**WHAT TO WORK ON**
Every line in the data below that holds "template" should be found and copied.

:: TASK INPUTS

(** * Beats & Repeats Spotify test page: the PKCE login, the playback device
      session and the audio-capture probes of [src/App.js]

    The component [SpotifyReactTest] is embedded as state-passing code over
    a [World]: the React state of the component, the browser's session
    storage and location, and a chronological trace of the calls made to
    the platform (network, navigation, media devices, the vendor player).
    What the platform answers to a call (an HTTP response, a media
    stream, the state of the player) is an input of the function that
    awaits it; the random source, the clock and SHA-256 are part of a
    [Platform] that does not change.  The definitions come first; the
    properties of the specification follow. *)

From Stdlib Require Import String Ascii List NArith Lia Bool DecimalString QArith.
From stdpp Require Import gmap strings.
Import ListNotations.

Local Open Scope string_scope.
Local Open Scope N_scope.

(** ** JavaScript strings

    A string is a sequence of code units below 256.  Literals with
    characters outside Latin-1, and text decoded from a query string,
    stand for their UTF-8 bytes; such strings are logged, displayed or
    sent as they are. *)

Definition str_cat (a b : string) : string := String.append a b.
Infix "^^" := str_cat (at level 35, right associativity) : string_scope.

(** [s.replace(/c/g, r)]: every occurrence of the character [c] becomes
    the string [r]. *)
Fixpoint replace_all (c : ascii) (r : string) (s : string) : string :=
  match s with
  | EmptyString => EmptyString
  | String x s' =>
      if Ascii.eqb x c then r ^^ replace_all c r s'
      else String x (replace_all c r s')
  end.

(** Truthiness of a value that is a string, [null] or [undefined]. *)
Definition truthy (v : option string) : bool :=
  match v with
  | Some (String _ _) => true
  | Some EmptyString => false
  | None => false
  end.

(** A value interpolated in a template literal. *)
Definition interpolate (v : option string) : string :=
  match v with
  | Some s => s
  | None => "undefined"
  end.

(** Decimal rendering of a number in a template literal. *)
Definition string_of_nat (n : nat) : string :=
  NilEmpty.string_of_uint (Nat.to_uint n).

(** ** Platform: [btoa], [TextEncoder], [String.fromCharCode] *)

Module Base64.

Definition alphabet : string :=
  "ABCDEFGHIJKLMNOPQRSTUVWXYZabcdefghijklmnopqrstuvwxyz0123456789+/".

Definition url_alphabet : string :=
  "ABCDEFGHIJKLMNOPQRSTUVWXYZabcdefghijklmnopqrstuvwxyz0123456789-_".

Definition pad : ascii := "="%char.

Definition char_at (table : string) (n : N) : ascii :=
  match String.get (N.to_nat n) table with
  | Some c => c
  | None => pad
  end.

(** The four 6-bit groups of three octets [a b c] (as numbers). *)
Definition sextet0 (a : N) : N := a / 4.
Definition sextet1 (a b : N) : N := (a mod 4) * 16 + b / 16.
Definition sextet2 (b c : N) : N := (b mod 16) * 4 + c / 64.
Definition sextet3 (c : N) : N := c mod 64.

(** Encoding of a binary string with a given table; [padding] says
    whether the last group is filled up with [=]. *)
Fixpoint encode (table : string) (padding : bool) (s : string) : string :=
  match s with
  | EmptyString => EmptyString
  | String a EmptyString =>
      let a := N_of_ascii a in
      String (char_at table (sextet0 a))
        (String (char_at table (sextet1 a 0))
           (if padding then String pad (String pad EmptyString)
            else EmptyString))
  | String a (String b EmptyString) =>
      let a := N_of_ascii a in
      let b := N_of_ascii b in
      String (char_at table (sextet0 a))
        (String (char_at table (sextet1 a b))
           (String (char_at table (sextet2 b 0))
              (if padding then String pad EmptyString else EmptyString)))
  | String a (String b (String c rest)) =>
      let a := N_of_ascii a in
      let b := N_of_ascii b in
      let c := N_of_ascii c in
      String (char_at table (sextet0 a))
        (String (char_at table (sextet1 a b))
           (String (char_at table (sextet2 b c))
              (String (char_at table (sextet3 c))
                 (encode table padding rest))))
  end.

(** [window.btoa]: RFC 4648 section 4, with padding. *)
Definition btoa (s : string) : string := encode alphabet true s.

(** The position of a character in a table. *)
Fixpoint index (table : string) (c : ascii) : N :=
  match table with
  | EmptyString => 0
  | String x rest => if Ascii.eqb x c then 0 else N.succ (index rest c)
  end.

(** The 6-bit values. *)
Definition sextets : list N := map N.of_nat (seq 0 64).

End Base64.

(** An octet, the element of a [Uint8Array]. *)
Abbreviation byte := Byte.byte.

(** [String.fromCharCode.apply(null, array)] for a [Uint8Array]. *)
Definition fromCharCode (array : list byte) : string :=
  string_of_list_byte array.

::::

**EXERCISE SOLUTION**
(** A value interpolated in a template literal. *)
(** Decimal rendering of a number in a template literal. *)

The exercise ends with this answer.